Device: AcrySof® IQ ReSTOR® +3.0 D Multifocal IOL Model SN6AD1

Device: Acri.LISA® 366D IOL

Device: Acri.LISA® 466TD Toric IOL

Device: AcrySof® IQ ReSTOR® +3.0 D Multifocal Toric IOL Model SND1TT

Study type

Interventional

Funder types

Industry

Identifiers

NCT01257217

M09-051

Details and patient eligibility

About

The purpose of this study is to evaluate visual and refractive parameters in a series of subjects bilaterally implanted with presbyopia-correcting intraocular lenses (IOLs) during cataract surgery.

Full description

Each subject completed a preoperative examination of both eyes, implantation of IOL at the operative visit for each eye, and up to 4 postoperative visits (each eye examined at Day 1-2, with binocular visits at Month 1 and Month 3 after the second implantation).

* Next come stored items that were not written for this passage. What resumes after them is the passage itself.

Lemma load_stored now rand p :
  storable p →
  load_one (loc := loc) now rand (with_secrets p (encrypt_if (APIKey p)) (encrypt_if (p_Proxy p))
    (encrypt_key <$> APIKeys p)) = p.
Proof using seal_law.
  intros (Hmig & Hsider & Hac & H1 & H2 & H3). unfold load_one.
  cbn [with_secrets with_access AccessControl APIKey p_Proxy APIKeys].
  rewrite Hac, !decrypt_encrypt by done.
  assert (Hks : decrypt_key <$> (encrypt_key <$> APIKeys p) = APIKeys p).
  { rewrite <- list_fmap_compose. rewrite <- (list_fmap_id (APIKeys p)) at 2.
    apply list_fmap_ext. intros i k Hk. cbn. rewrite Forall_lookup in H3.
    specialize (H3 i k Hk). unfold decrypt_key, encrypt_key. cbn.
    rewrite decrypt_encrypt by done. by destruct k. }
  rewrite Hks. replace (with_secrets _ (APIKey p) (p_Proxy p) (APIKeys p)) with p by (by destruct p).
  unfold migrateProviderKeys. destruct Hmig as [Hm|Hm].
  - rewrite (bool_decide_eq_true_2 _ Hm). cbn. unfold migrateSiderType in *. by destruct (_ && _).
  - rewrite (bool_decide_eq_false_2 _ Hm), andb_false_r. cbn.
    unfold migrateSiderType in *. by destruct (_ && _).
Qed.

(** The providers file restores the registry: loading what a keyed registry writes into a fresh
    process, or reloading it in place, gives back every provider, all secrets decrypted,
    provided they are in the current format and no secret looks already encrypted. *)
Theorem reload_restores m now rand :
  keyed m → map_Forall (λ _, storable) (providers m) →
  providers (load (loc := loc) now rand (Some (makeProviderListLocked m)) new_manager) = providers m ∧
  ∃ m', Reload (loc := loc) now rand (Some (makeProviderListLocked m)) m = (Ok (), m') ∧
        providers m' = providers m.
Proof using seal_law.
  intros Hk Hst.
  enough (Hload : providers (load (loc := loc) now rand (Some (makeProviderListLocked m)) new_manager) = providers m).
  { split; [exact Hload|]. eexists. split; [reflexivity|]. exact Hload. }
  cbn [load providers]. unfold makeProviderListLocked.
  set (ps := (map_to_list (providers m)).*2).
  assert (Hin : ∀ p, p ∈ ps → providers m !! p_ID p = Some p).
  { intros p ([k q] & -> & Hq%elem_of_map_to_list)%list_elem_of_fmap. cbn. by rewrite (Hk k q Hq). }
  assert (Him : imap (λ i p, load_one (loc := loc) now (rand i) p)
            ((λ p, with_secrets p (encrypt_if (APIKey p)) (encrypt_if (p_Proxy p))
               (encrypt_key <$> APIKeys p)) <$> ps) = ps).
  { apply list_eq. intros i. rewrite list_lookup_imap, list_lookup_fmap.
    destruct (ps !! i) as [p|] eqn:E; [|done]. cbn. f_equal. apply load_stored.
    apply (Hst (p_ID p)). apply Hin. by eapply list_elem_of_lookup_2. }
  rewrite Him. apply map_eq. intros k.
  assert (Hids : p_ID <$> ps = (map_to_list (providers m)).*1).
  { unfold ps. rewrite <- list_fmap_compose. apply list_fmap_ext. intros i [j q] Hj. cbn.
    apply (Hk j q). apply elem_of_map_to_list. by eapply list_elem_of_lookup_2. }
  assert (Hnd : NoDup (p_ID <$> ps)) by (rewrite Hids; apply NoDup_fst_map_to_list).
  rewrite (insert_all_lookup p_ID) by done. destruct (find_key p_ID k ps) as [p|] eqn:E.
  - apply find_key_Some in E as [Hp <-]. by rewrite Hin.
  - apply find_key_None in E. cbn. rewrite lookup_empty. symmetry. apply eq_None_not_Some.
    intros [q Hq]. apply E. rewrite Hids. apply list_elem_of_fmap. exists (k, q).
    by rewrite elem_of_map_to_list.
Qed.
End listing.

(** ** Model lists *)
Section sync.
Context `{Encryptor} {loc : Location} (presets : list Provider).

Lemma all_ids_elem rs mid :
  is_Some (all_ids rs !! mid) ↔ ∃ r, r ∈ rs ∧ mid ∈ r.2.*1.
Proof.
  assert (Hin : ∀ ims (acc : gmap string string),
    is_Some (foldl (λ acc im, <[im.1 := im.2]> acc) acc ims !! mid) ↔
    is_Some (acc !! mid) ∨ mid ∈ ims.*1).
  { induction ims as [|im ims IH]; intros acc; cbn [foldl].
    { rewrite elem_of_nil. tauto. }
    rewrite IH, lookup_insert_is_Some, fmap_cons, elem_of_cons.
    destruct (decide (im.1 = mid)); naive_solver. }
  unfold all_ids. assert (Hr : ∀ (acc : gmap string string),
    is_Some (foldl (λ acc r, foldl (λ acc im, <[im.1 := im.2]> acc) acc r.2) acc rs !! mid) ↔
    is_Some (acc !! mid) ∨ ∃ r, r ∈ rs ∧ mid ∈ r.2.*1).
  { induction rs as [|r rs IH]; intros acc; cbn [foldl].
    { split; [by left|]. intros [?|(r & Hr & _)]; [done|by apply elem_of_nil in Hr]. }
    rewrite IH, Hin. setoid_rewrite elem_of_cons. naive_solver. }
  rewrite Hr, lookup_empty. split; [intros [[]|?]; done|by right].
Qed.

Lemma keys_of_elem rs mid kid :
  kid ∈ keys_of rs mid ↔ ∃ r, r ∈ rs ∧ r.1 = kid ∧ mid ∈ r.2.*1.
Proof.
  unfold keys_of. rewrite sort_slice_perm, elem_of_elements, elem_of_list_to_set, list_elem_of_fmap.
  setoid_rewrite list_elem_of_filter. naive_solver.
Qed.
(* ===== verification/Chat.v ===== *)
(** * Serving a chat request (handlers.go, handleChatCompletions)

    The request handler composes the components: it reserves from the public
    quota and from the guest key's windows, deducts from a priority pool, tries
    the candidates in order with the breaker, and settles the reservations on
    every way out. Coze models go to a handler of their own. The upstream calls
    are the function [serve]; the response bytes and the statistics of
    connections are not modelled. *)

From S2P Require Import Prelude GoTime Sha256 GoSort QuotaPools PublicQuota GuestKeys Providers Routing.

(** ** Requests *)

(** The credentials of a request: the key type set by the relay, the role set by
    authentication, and the bearer token. *)
Record credentials := { internalKeyType : string; role : string; bearer : string }.

Definition RequestKeyType (now : Time) (shared_mode : bool) (store : option GuestKeys.keys)
    (c : credentials) : string :=
  if negb (bool_decide (internalKeyType c = "")) then internalKeyType c
  else if bool_decide (role c = "admin") then "admin"
  else match GuestKeys.ClassifyKey (bearer c) with
  | GuestKeys.KeyTypePublic => "public"
  | GuestKeys.KeyTypeGuest =>
      match GuestKeys.GetGuestKeyAccessPublicPool now shared_mode (bearer c) store with
      | Some (_, true) => "public"
      | _ => "guest"
      end
  | GuestKeys.KeyTypeProxy => "proxy"
  | GuestKeys.KeyTypeUnknown => "unknown"
  end.

Record ChatRequest := {
  q_cred : credentials; q_messages : nat; q_model : string; q_max_tokens : option Z;
  q_stream : bool; q_client : string; q_consumer : string;
  q_guest_key : string;            (* the guest key verified by the relay, or empty *)
  q_charged : bool;                (* the header the gateway sets *)
  q_handoff : option Z }.          (* what the gateway reserved *)

(** What an upstream did with a request. *)
Inductive upstream :=
  | UpOk (prompt completion : Z)
  | UpErr (msg : string)
  | UpPartial (msg : string).      (* a stream that failed after data was sent *)

Inductive chat_log :=
  | LogCall (provider : string) (prompt completion : Z) (ok : bool)
  | LogConsumer (consumer : string) (tokens : Z).

Record chat_node := {
  n_id : string; n_shared : bool; n_mode : string;
  n_public : option PublicKeyQuota; n_keys : option GuestKeys.keys;
  n_guest : option guestKeyUsageTracker; n_pools : option node_pools;
  n_providers : ProviderManager; n_breaker : breaker; n_rr : Z; n_log : list chat_log }.

Definition set_public (n : chat_node) (q : option PublicKeyQuota) : chat_node := {|
  n_id := n_id n; n_shared := n_shared n; n_mode := n_mode n; n_public := q; n_keys := n_keys n;
  n_guest := n_guest n; n_pools := n_pools n; n_providers := n_providers n;
  n_breaker := n_breaker n; n_rr := n_rr n; n_log := n_log n |}.
Definition set_guest (n : chat_node) (t : option guestKeyUsageTracker) : chat_node := {|
  n_id := n_id n; n_shared := n_shared n; n_mode := n_mode n; n_public := n_public n;
  n_keys := n_keys n; n_guest := t; n_pools := n_pools n; n_providers := n_providers n;
  n_breaker := n_breaker n; n_rr := n_rr n; n_log := n_log n |}.
Definition set_pools (n : chat_node) (p : option node_pools) : chat_node := {|
  n_id := n_id n; n_shared := n_shared n; n_mode := n_mode n; n_public := n_public n;
  n_keys := n_keys n; n_guest := n_guest n; n_pools := p; n_providers := n_providers n;
  n_breaker := n_breaker n; n_rr := n_rr n; n_log := n_log n |}.
Definition set_run (n : chat_node) (b : breaker) (rr : Z) (l : list chat_log) : chat_node := {|
  n_id := n_id n; n_shared := n_shared n; n_mode := n_mode n; n_public := n_public n;
  n_keys := n_keys n; n_guest := n_guest n; n_pools := n_pools n; n_providers := n_providers n;
  n_breaker := b; n_rr := rr; n_log := l |}.

(** The clock readings of a request: on arrival, after each call, and at the end. *)
Record clock := { c_start : Time; c_call : nat → Time; c_end : Time }.

(** How the loop over the candidates ended. *)
Inductive verdict :=
  | Served (tokens : option Z)     (* [None]: a stream, its usage unknown *)
  | Partial
  | Failed (lastErr : option string).

Section chat.
Context (env : RouteEnv) `{Encryptor} {loc : Location} (presets : list Provider)
  (sider_expired : bool) (serve : nat → Provider → upstream) (clk : clock).

Definition log_consumer (consumer : string) (tokens : Z) (l : list chat_log) : list chat_log :=
  if bool_decide (consumer = "") then l else l ++ [LogConsumer consumer tokens].

(** The key the candidate's provider is called with. *)
Definition resolve_key (i : nat) (p : Provider) (rr : Z) : Provider * Z :=
  if bool_decide (APIKey p = "") && negb (bool_decide (APIKeys p = []))
  then let '(k, rr') := GetEffectiveAPIKey (loc := loc) (c_call clk i) p rr in
       (with_secrets p k (p_Proxy p) (APIKeys p), rr')
  else (p, rr).

(** A failed call: the breaker. *)
Definition call_failed (i : nat) (id msg : string) (b : breaker) : breaker :=
  if isRateLimitError msg then recordProviderCooldown (c_call clk i) id b
  else recordProviderFailure (c_call clk i) id b.

Fixpoint try_providers (stream : bool) (consumer : string) (i : nat) (cs : list candidate)
    (lastErr : option string) (b : breaker) (rr : Z) (l : list chat_log)
    : verdict * (breaker * Z * list chat_log) :=
  match cs with
  | [] => (Failed lastErr, (b, rr, l))
  | c :: cs' =>
      let '(p, rr) := resolve_key i (c_Provider c) rr in
      if bool_decide (APIKey p = "")
      then try_providers stream consumer (S i) cs'
             (Some ("provider '" +:+ p_Name p +:+ "' has no API key")) b rr l
      else
        let id := p_ID p in
        let log pr co ok := l ++ [LogCall id pr co ok] in
        match serve i p with
        | UpOk pr co =>
            if stream
            then (Served None, (recordProviderSuccess id b, rr, log_consumer consumer 0 (log 0 0 true)))
            else (Served (Some (pr +! co)),
                  (recordProviderSuccess id b, rr, log_consumer consumer (pr +! co) (log pr co true)))
        | UpPartial msg =>
            if stream then (Partial, (b, rr, log 0 0 false))
            else try_providers stream consumer (S i) cs' (Some msg) (call_failed i id msg b) rr (log 0 0 false)
        | UpErr msg =>
            try_providers stream consumer (S i) cs' (Some msg) (call_failed i id msg b) rr (log 0 0 false)
        end
  end.

(** What a reservation is settled at. *)
Definition settled_at (reserved : Z) (v : verdict) : Z :=
  match v with
  | Served (Some n) => n
  | Served None | Partial => reserved
  | Failed _ => 0
  end.

Definition estimate (r : ChatRequest) : Z :=
  match q_max_tokens r with Some n => if 0 <? n then n else 4096 | None => 4096 end.

(** The status written: a broken stream has already sent 200. *)
Definition status_of (v : verdict) : Z :=
  match v with
  | Served _ => 200
  | Partial => 200
  | Failed (Some msg) => if isRateLimitError msg then 429 else 502
  | Failed None => 502
  end.

(** ** The stages *)

(** The direct reservation from the public quota: refused, or what was reserved. *)
Definition reserve_public (kt : string) (r : ChatRequest) (n : chat_node)
    : option (option Z) * chat_node :=
  match n_public n with
  | Some q =>
      if bool_decide (kt = "public") && negb (q_charged r) then
        let '((ok, _, _), q') := ReserveQuota (loc := loc) (c_start clk) (q_client r) (q_model r) (estimate r) q in
        (if ok then Some (Some (estimate r)) else None, set_public n (Some q'))
      else (Some None, n)
  | None => (Some None, n)
  end.

(** The guest key a request is accounted to. *)
Definition guest_key_of (kt : string) (r : ChatRequest) : string :=
  if bool_decide (q_guest_key r = "") && bool_decide (kt = "guest") then bearer (q_cred r)
  else q_guest_key r.

Definition reserve_guest (kt : string) (r : ChatRequest) (n : chat_node)
    : option (option Z) * chat_node :=
  match n_guest n, n_keys n with
  | Some t, Some ks =>
      let key := guest_key_of kt r in
      match (if bool_decide (key = "") then None else GuestKeys.GetGuestKeyRecord key ks) with
      | Some rec =>
          let '((ok, _), t') := CheckAndReserveFull (c_start clk) key (GuestKeys.Quota rec)
            (GuestKeys.QuotaHourly rec) (GuestKeys.QuotaPerRequest rec) (GuestKeys.RPM rec) (estimate r) t in
          (if ok then Some (Some (estimate r)) else None, set_guest n (Some t'))
      | None => (Some None, n)
      end
  | _, _ => (Some None, n)
  end.

Definition draw_pool (kt : string) (r : ChatRequest) (n : chat_node) : bool * chat_node :=
  match n_pools n with
  | Some s =>
      if (bool_decide (kt = "guest") || bool_decide (kt = "proxy") || bool_decide (kt = "admin"))
         && enabled (mgr s)
      then let '(res, s') := Resolve (c_start clk) (n_id n) (keyTypeFromString kt) (estimate r) s in
           (r_OK res, set_pools n (Some s'))
      else (true, n)
  | None => (true, n)
  end.

(** The candidates tried, local providers first for guests and proxies. *)
Definition candidates_for (kt : string) (r : ChatRequest) (n : chat_node) : list candidate * breaker :=
  let '(all, b) := OrderedCandidates env presets sider_expired (c_start clk) (q_model r) (n_mode n)
                     (n_providers n) (n_breaker n) in
  let cs := FilterByAccessControl (n_shared n) all kt in
  let local := filterLocalOnly (n_id n) cs in
  (if (bool_decide (kt = "guest") || bool_decide (kt = "proxy")) && negb (bool_decide (local = []))
   then local else cs, b).

Definition settle_public (r : ChatRequest) (reserved : option Z) (v : verdict) (n : chat_node) : chat_node :=
  match reserved, n_public n with
  | Some e, Some q => set_public n
      (Some (AdjustQuota (loc := loc) (c_end clk) (q_client r) (q_model r) e (settled_at e v) q))
  | _, _ => n
  end.

Definition settle_guest (kt : string) (r : ChatRequest) (reserved : option Z) (v : verdict)
    (n : chat_node) : chat_node :=
  match reserved, n_guest n with
  | Some e, Some t => set_guest n (Some (GuestKeys.Adjust (c_end clk) (guest_key_of kt r) e (settled_at e v) t))
  | _, _ => n
  end.

Record answer := { status : Z; handoff : option Z }.

Definition refuse (s : Z) : answer := {| status := s; handoff := None |}.

(** The handler. A handed-over reservation is settled with the outcome, except when no
    provider is available, which leaves it to the gateway. *)
Definition handleChatCompletions (coze : ChatRequest → chat_node → answer * chat_node)
    (r : ChatRequest) (n : chat_node) : answer * chat_node :=
  if (q_messages r =? 0)%nat then (refuse 400, n)
  else if has_prefix "coze-" (q_model r) then coze r n
  else
    let kt := RequestKeyType (c_start clk) (n_shared n) (n_keys n) (q_cred r) in
    let '(pub, n) := reserve_public kt r n in
    match pub with
    | None => (refuse 429, n)
    | Some pub =>
        let '(gk, n) := reserve_guest kt r n in
        match gk with
        | None => (refuse 429, settle_public r pub (Failed None) n)
        | Some gk =>
            let finish v n := settle_public r pub v (settle_guest kt r gk v n) in
            let '(drawn, n) := draw_pool kt r n in
            if negb drawn then (refuse 429, finish (Failed None) n)
            else
              let '(cs, b) := candidates_for kt r n in
              if bool_decide (cs = []) then (refuse 404, finish (Failed None) (set_run n b (n_rr n) (n_log n)))
              else
                let '(v, (b, rr, l)) :=
                  try_providers (q_stream r) (q_consumer r) 0 cs None b (n_rr n) (n_log n) in
                ({| status := status_of v;
                    handoff := if q_charged r && bool_decide (kt = "public") && bool_decide (is_Some (n_public n))
                               then (λ e, settled_at e v) <$> q_handoff r else None |},
                 finish v (set_run n b rr l))
        end
    end.

(** ** Coze models *)

(** [Provider{}], what looking up an unknown id gives. *)
Definition no_provider : Provider := {|
  p_ID := ""; p_Name := ""; p_Type := ""; BaseURL := ""; APIKey := ""; p_Enabled := false;
  Models := []; p_Priority := 0; TokenLimit := 0; p_Proxy := ""; Owner := "";
  AccessControl := {| ShareToPool := false; GuestPoolPercent := 0; MigrationAllowPublic := None |};
  APIKeys := []; Settings := zero_settings;
  p_CreatedAt := ""; p_UpdatedAt := "" |}.

Definition coze_provider (n : chat_node) : Provider :=
  default no_provider (GetRaw presets "coze" (n_providers n)).

(** The handler of Coze models: the provider's key, or else the one of the configuration,
    then one call. An error of a stream is written into the stream. *)
Definition handleCozeRequest (coze_api_token : string) (r : ChatRequest) (n : chat_node)
    : answer * chat_node :=
  let '(p, rr) := resolve_key 0 (coze_provider n) (n_rr n) in
  let p := if bool_decide (APIKey p = "")
           then with_secrets p coze_api_token (p_Proxy p) (APIKeys p) else p in
  if bool_decide (APIKey p = "") then (refuse 500, set_run n (n_breaker n) rr (n_log n))
  else
    let ok := match serve 0 p with UpOk _ _ => true | _ => false end in
    (refuse (if q_stream r || ok then 200 else 502),
     set_run n (n_breaker n) rr (n_log n ++ [LogCall (p_ID p) 0 0 ok])).
End chat.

The second implantation occurred within 30 days of the first.

Enrollment

31 patients

Sex

All

Ages

21+ years old

Volunteers

No Healthy Volunteers

Inclusion criteria

Sign informed consent;
Able to attend postoperative examinations per protocol schedule;
Diagnosed with bilateral cataracts;
Planned cataract removal by phacoemulsification with implantation of an intraocular lens (IOL);
Preoperative astigmatism ≤ 2.5 diopter;
Good ocular health, with the exception of cataracts;
Free of disease(s)/condition(s) listed in the "Caution" section of the AcrySof IQ and Acri.LISA package inserts;
Able to undergo second eye surgery within one month of the first eye surgery;
Other protocol-defined inclusion criteria may apply.

Exclusion criteria

Previous corneal surgery;
Planned multiple procedures during cataract/IOL implantation surgery;
Any ocular disease and/or condition that may compromise study results;
Pregnant or planning pregnancy during course of study;
History of corneal disease (e.g., herpes simplex, herpes zoster keratitis, etc.)
Diabetic retinopathy;
Macular degeneration;
History of retinal detachment;
Other protocol-defined exclusion criteria may apply.

Trial design

Primary purpose

Treatment

Allocation

Randomized

Interventional model

Parallel Assignment

Masking

Single Blind

31 participants in 2 patient groups

ReSTOR +3

Experimental group

Description:

AcrySof® IQ ReSTOR® +3.0 D Multifocal IOL Model SN6AD1 or AcrySof® IQ ReSTOR® +3.0 D Multifocal Toric IOL Model SND1TT, lens assignment and model determined by preoperative keratometric astigmatism, bilateral implantation

Treatment:

Device: AcrySof® IQ ReSTOR® +3.0 D Multifocal Toric IOL Model SND1TT

Device: AcrySof® IQ ReSTOR® +3.0 D Multifocal IOL Model SN6AD1

Acri.LISA

Active Comparator group

Description:

Acri.LISA® 366D IOL or Acri.LISA® 466TD Toric IOL, lens assignment determined by preoperative keratometric astigmatism, bilateral implantation

Treatment:

Device: Acri.LISA® 466TD Toric IOL

Device: Acri.LISA® 366D IOL